Host-microbe relationships in inflammatory bowel disease detected by bacterial and metaproteomic analysis of the mucosal-luminal interface

Laura L Presley, Jingxiao Ye, Xiaoxiao Li, James Leblanc, Zhanpan Zhang, Paul M Ruegger, Jeff Allard, Dermot McGovern, Andrew Ippoliti, Bennett Roth, Xinping Cui, Daniel R Jeske, David Elashoff, Lee Goodglick, Jonathan Braun, James Borneman, Laura L Presley, Jingxiao Ye, Xiaoxiao Li, James Leblanc, Zhanpan Zhang, Paul M Ruegger, Jeff Allard, Dermot McGovern, Andrew Ippoliti, Bennett Roth, Xinping Cui, Daniel R Jeske, David Elashoff, Lee Goodglick, Jonathan Braun, James Borneman

Abstract

Background: Host-microbe interactions at the intestinal mucosal-luminal interface (MLI) are critical factors in the biology of inflammatory bowel disease (IBD).
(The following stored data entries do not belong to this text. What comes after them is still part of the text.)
(** C6: nodes run in the order of the graph and on the right inputs, in a
    controller that has restored no Run.  However many execution loops and other
    callers share it, and whatever happens between a loop's decision and what it
    does about it, a Run belongs to the definition its digest names (the registered
    one while it is not settled) and has its nodes; a node that runs or has
    completed has all its dependencies completed or skipped, its condition holds,
    and the digest it carries is the digest of the parameters, of the outputs its
    dependencies have now and of the inputs bound from them; a node of a running
    Run is skipped only when its dependencies are done and its condition is false;
    exactly the completed nodes have an output. *)
Theorem nodes_run_in_order {O} (E : Env O) (c0 c : Controller O) f run p :
  hash_order_law E → initial_controller c0 → rtc (loop_step E) (c0, nothing_found) (c, f) →
  ct_runs c !! run = Some p →
  let s := pj_snapshot p in
  wr_run_id s = run ∧
  ∃ d, wr_workflow_definition_digest s = Some (definition_digest (ev_sha256 E) (ev_to_vec E) d) ∧
    (wr_status s = RRunning → ct_definitions c !! wr_workflow_id s = Some d) ∧
    dom (wr_nodes s) = list_to_set (wn_id <$> wd_nodes d) ∧
    ∀ node a, node ∈ wd_nodes d → wr_nodes s !! wn_id node = Some a →
      let outputs := dependency_outputs node (wr_nodes s) in
      (na_status a = NRunning ∨ na_status a = NCompleted →
         dependencies_complete node (wr_nodes s) = true ∧ condition_true s node = true ∧
         ∃ bound, build_bound_inputs node outputs = Ok bound ∧
           na_input_digest a =
             Some (node_input_digest (ev_sha256 E) (ev_to_vec E) (wr_parameters s) outputs bound)) ∧
      (wr_status s = RRunning → na_status a = NSkipped →
         dependencies_complete node (wr_nodes s) = true ∧ condition_true s node = false) ∧
      (is_Some (na_output a) ↔ na_status a = NCompleted).
Proof.
  intros Ho H0 Hr Hp s. destruct (loops_inv E Ho _ _ H0 Hr) as [[_ _ Hruns] _ _ _].
  destruct (Hruns _ _ Hp) as (Hid & d & Hl & Hi). split; [done|]. exists d.
  split_and!; [apply Hi|done|apply Hi|]. intros node a Hin Ha.
  destruct (rv_nodes _ _ _ _ Hi _ _ Hin Ha) as [_ _ _ _ Hb Hk Hout]. split_and!; [..|done].
  - intros Hs. destruct (Hb Hs) as [_ [H1 H2 H3]]. done.
  - intros Hrun Hs. destruct (Hk Hrun Hs). done.
Qed.

(** C8: what a step of a loop or of another caller leaves final, in a controller
    that has restored no Run.  Whether the step succeeds or fails on the way, a Run
    stays in the controller with its identity, parameters and nodes; a node that
    has completed, failed or been skipped stays so, a completed one with its
    output; a cancelled node stays cancelled, or is marked as skipped by a loop that
    had decided so before the cancellation; a Run that has completed or failed
    stays so, and none that is settled runs again. *)
Theorem final_states_final {O} (E : Env O) (c0 c c' : Controller O) f f' run p :
  hash_order_law E → initial_controller c0 → rtc (loop_step E) (c0, nothing_found) (c, f) →
  loop_step E (c, f) (c', f') → ct_runs c !! run = Some p →
  ∃ p', ct_runs c' !! run = Some p' ∧ loop_moved (pj_snapshot p) (pj_snapshot p').
Proof.
  intros Ho H0 Hr Hstep Hp. pose proof (loops_inv E Ho _ _ H0 Hr) as Hi.
  destruct (loop_step_effect E _ _ Hi Hstep) as [He _]. destruct Hi as [Hci Hset _ _].
  destruct (effect_moved E Ho _ _ _ _ Hci Hset He Hp) as (p' & Hp' & _ & Hm). by exists p'.
Qed.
Methods: To address this issue, we performed a series of investigations integrating analysis of the bacteria and metaproteome at the MLI of Crohn's disease, ulcerative colitis, and healthy human subjects. After quantifying these variables in mucosal specimens from a first sample set, we searched for bacteria exhibiting strong correlations with host proteins. This assessment identified a small subset of bacterial phylotypes possessing this host interaction property. Using a second and independent sample set, we tested the association of disease state with levels of these 14 "host interaction" bacterial phylotypes.
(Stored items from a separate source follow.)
Lemma run_op_kept op c :
  controller_inv E c → op_allowed c op → (op_run op = run → op_kept c op) → kept c → kept (run_op E op c).
Proof.
  intros Hinv Hop Hkept Hk. pose proof (rg_keyed _ (ci_registry _ _ Hinv)) as Hkey.
  assert (definitions_good c) as Hdefs.
  { intros id d Hd. split; [by eapply rg_valid; [apply Hinv|]|by eapply ci_typed]. }
  destruct (decide (op_run op = run)) as [Hr|Hr].
  2:{ eapply kept_grown; [by apply run_op_grown|by apply run_op_other| |done]. intros p d _.
      destruct (run_op_moves E op c Hkey Hop) as [Hs _]. by rewrite (sr_definitions _ _ Hs). }
  specialize (Hkept Hr).
  destruct op; cbn [op_run] in Hr; subst run_id; unfold run_op, ignore; cbn [op_kept op_allowed] in Hkept, Hop;
    [|..|done]; match goal with |- WorkflowRecovery.kept _ _ (?m c).1 => destruct (m c) as [c' r] eqn:H end.
  - by eapply start_kept.
  - eapply change_kept; [..|exact Hdefs|exact Hk|exact H]; [framed|intros; by apply growing_begin|by apply begin_moves| |].
    + intros g c1 c2 x Hx. unfold begin_action in Hx. cstep Hx. by apply known_run_none in H0.
    + intros d s c1 Hs Hn Hl Hri Hhi. apply begin_replays; [done..|].
      rewrite (sr_definitions _ _ (fr_registry _ _ (nr_frame _ _ Hn))). by destruct (in_run_snapshot _ _ _ _ _ Hop Hs).
  - eapply change_kept; [..|exact Hdefs|exact Hk|exact H]; [framed|intros; by apply growing_fail_before|by apply fail_before_moves| |].
    + intros g c1 c2 x Hx. unfold fail_before_action in Hx. cstep Hx. by apply known_run_none in H0.
    + intros d s c1 Hs Hn Hl Hri Hhi. by apply fail_before_replays.
  - eapply change_kept; [..|exact Hdefs|exact Hk|exact H]; [framed|intros; by apply growing_complete|by apply complete_moves| |].
    + intros g c1 c2 x Hx. unfold complete_action in Hx. cstep Hx. by apply known_run_none in H0.
    + intros d s c1 Hs Hn Hl Hri Hhi. by apply complete_replays.
  - by eapply fail_node_kept.
  - destruct Hop as (node & <- & Hin).
    eapply change_kept; [..|exact Hdefs|exact Hk|exact H]; [framed|intros; by apply growing_skip|by apply skip_moves| |].
    + intros g c1 c2 x Hx. unfold skip_action in Hx. cstep Hx. cstep Hx. by apply known_run_none in H1.
    + intros d s c1 Hs Hn Hl Hri Hhi. destruct (in_run_snapshot _ _ _ _ _ Hin Hs) as [Hdn Hsk].
      apply skip_replays; [done..|]. eapply linked_node; [exact Hl|by apply Hkept|].
      by rewrite (sr_definitions _ _ (fr_registry _ _ (nr_frame _ _ Hn))).
  - eapply change_kept; [..|exact Hdefs|exact Hk|exact H]; [framed|intros; by apply growing_settle|by apply settle_moves| |].
    + intros g c1 c2 x Hx. unfold settle_action in Hx. cstep Hx. by apply known_run_none in H0.
    + intros d s c1 Hs Hn Hl Hri Hhi. by apply settle_replays.
Qed.

(** The registry is not in the ledger. *)
Lemma growing_registry {A} (m : M O A) :
  (∀ c, ct_runtime (m c).1 = ct_runtime c ∧ ct_files (m c).1 = ct_files c) → growing E m.
Proof. intros H. split. intros c. destruct (H c) as [Hr Hf]. unfold ct_ledger. split; unfold ct_ledger; by rewrite ?Hr, ?Hf. Qed.

Lemma registry_op_grown op c : grown E c (registry_op E op c).
Proof.
  destruct op as [owner batch|owner id|id|id]; apply growing_at.
  - unfold register_owned_batch, preflight_register_batch, preflight_definition, of_check. growing.
    + unfold register_batch_roles. growing. apply growing_registry. intros c1. by destruct (register_roles _ _ _).
    + by apply growing_registry.
  - unfold unregister_owned. growing; by apply growing_registry.
  - unfold disable, known_definition. growing. by apply growing_registry.
  - unfold enable, known_definition. growing. by apply growing_registry.
Qed.

Lemma kept_step_kept c c' : controller_inv E c → kept_step c c' → kept c → kept c'.
Proof.
  intros Hinv [op Hop Hok ->|op Hop ->|rt files Hp Hf ->] Hk.
  - by apply run_op_kept.
  - eapply kept_grown; [by apply registry_op_grown|by rewrite registry_op_runs| |done].
    intros p d Hp Hl. by eapply registry_op_linked.
  - eapply kept_grown; [by split|done..].
Qed.

Lemma reachable_kept c0 c :
  initial_controller c0 → ledger_inv (ct_ledger c0) → rtc kept_step c0 c → controller_inv E c ∧ kept c.
Proof.
  intros H0 Hl. assert (controller_inv E c0 ∧ kept c0) as Hinit.
  { split; [by apply initial_controller_inv|]. split; [done|..]; intros p; by rewrite (ic_runs _ H0). }
  clear H0 Hl. induction 1 as [|c1 c2 c3 H _ IH]; [done|]. destruct Hinit as [Hi Hk]. apply IH. split.
  - eapply ctl_step_inv; [done|by apply kept_step_ctl|done].
  - by eapply kept_step_kept.
Qed.
End steps.

(** ** The snapshot is rebuilt *)

Section rebuilt.
Context {O : Type} (E : Env O).
Notation run_inv := (run_inv (ev_sha256 E) (ev_to_vec E)).
Notation history_inv := (history_inv (ev_sha256 E) (ev_to_vec E)).

(** Every checkpoint of the Run is valid. *)
Lemma checkpoints_hold d s :
  run_inv d s → history_inv d s → Forall (checkpoint_valid (ev_sha256 E) (ev_to_vec E) s) (wd_nodes d).
Proof.
  intros Hri Hhi. apply Forall_forall. intros node Hin a Ha. split.
  - intros Hs. by eapply hi_skipped.
  - intros Hc. pose proof (rv_nodes _ _ _ _ Hri _ _ Hin Ha) as Hni.
    destruct (ni_begun _ _ _ _ _ Hni) as (_ & [Hd _ (b & Hb & Hi)]); [by right|].
    split; [|by apply (ah_reference _ (hi_attempts _ _ _ _ Hhi _ _ Ha))].
    unfold expected_digest. unfold deps_complete in Hd. rewrite Hd, Hb. cbn [rbind]. by rewrite Hi.
Qed.

(** The summary is the one of the nodes. *)
Lemma summary_holds d s : history_inv d s → restored_summary s None = Some s.
Proof.
  intros Hhi. pose proof (hi_summary _ _ _ _ Hhi) as Hs. unfold restored_summary. cbn [default from_option].
  case_decide as Hf; [rewrite decide_False by (intros [_ H]; done)|]; rewrite <-Hs; by destruct s.
Qed.

Lemma rebuild_replayed d run l o s0 s post :
  run_inv d s → history_inv d s → replays E o d run post s0 s →
  rebuild E l o d run s0 post = RebuiltOk (resume_snapshot s) [] None.
Proof.
  intros Hri Hhi Hr. unfold rebuild. specialize (Hr l). unfold replay_of in Hr. rewrite Hr. cbn [rp_snapshot rp_settled rp_markers].
  rewrite valid_checkpoints_kept; [|apply Hhi|apply Hri|by apply checkpoints_hold].
  by erewrite summary_holds.
Qed.

(** The records after the start. *)
Lemma after_started_sorted pre r post :
  StronglySorted (λ a b, lr_seq a < lr_seq b)%Z (pre ++ r :: post) →
  after_started (lr_seq r) (pre ++ r :: post) = post.
Proof.
  unfold after_started. induction pre as [|x pre IH]; cbn [app]; intros Hs; inversion Hs as [|? ? Hs' Hall]; subst.
  - rewrite decide_True by done. destruct post as [|y post]; [done|]. rewrite Forall_cons in Hall.
    rewrite decide_False by (destruct Hall; lia). done.
  - rewrite Forall_app, Forall_cons in Hall. rewrite decide_True by (destruct Hall as (_ & ? & _); lia). by apply IH.
Qed.

Lemma find_started pre (r : LedgerRecord) post :
  Forall (λ r, lr_record_type r ≠ "workflow_started") pre → lr_record_type r = "workflow_started" →
  List.find (λ r, bool_decide (lr_record_type r = "workflow_started")) (pre ++ r :: post) = Some r.
Proof.
  intros Hpre Hr. induction Hpre as [|x pre Hx _ IH]; simpl.
  - by rewrite bool_decide_eq_true_2.
  - by rewrite bool_decide_eq_false_2.
Qed.
End rebuilt.

(** ** The snapshot is published *)

Section published.
Context {O : Type} (E : Env O).
Hypothesis clock : steady E.
Context (run : RunId) (d : WorkflowDefinition).
Hypothesis Hrun : run ≠ "".
Hypothesis Hd : definition_ok d.
Context (owner : string) (epoch : Z).
Notation guard_ok := (guard_ok run owner epoch).
Notation leased := (leased E run owner epoch).

(** The tasks of the Run that are registered are those of the definition. *)
Definition tasks_fit (c : Controller O) : Prop :=
  ∀ node t, node ∈ wd_nodes d → get_task (ct_tasks c) (workflow_task_id run (wn_id node)) = Some t →
    task_immutable_metadata_matches t (node_task run d node Queued) = true.

(** Tasks, leases and the clock moved. *)
Record restoring (c c' : Controller O) : Prop := {
  rt_frame : frame c c';
  rt_records : ls_records (ct_ledger c') = ls_records (ct_ledger c);
}.

#[export] Instance restoring_preorder : PreOrder restoring.
Proof. split; [by intros c|]. intros c1 c2 c3 [] []. split; [by etrans|congruence]. Qed.

Lemma near_restoring c c' : near c c' → restoring c c'.
Proof. intros []. by split. Qed.

Lemma restoring_last c c' :
  restoring c c' → last_seq (run_records (ct_ledger c') run) = last_seq (run_records (ct_ledger c) run).
Proof. intros [_ H]. unfold run_records. by rewrite H. Qed.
Results: A high frequency of these bacteria (35%) significantly differentiated human subjects by disease type. Analysis of the MLI metaproteomes also yielded disease classification with exceptional confidence levels. Examination of the relationships between the bacteria and proteins, using regularized canonical correlation analysis (RCCA), sorted most subjects by disease type, supporting the concept that host-microbe interactions are involved in the biology underlying IBD. Moreover, this correlation analysis identified bacteria and proteins that were undetected by standard means-based methods such as analysis of variance, and identified associations of specific bacterial phylotypes with particular protein features of the innate immune response, some of which have been documented in model systems.

Conclusions: These findings suggest that computational mining of mucosa-associated bacteria for host interaction provides an unsupervised strategy to uncover networks of bacterial taxa and host processes relevant to normal and disease states. (Inflamm Bowel Dis 2012;).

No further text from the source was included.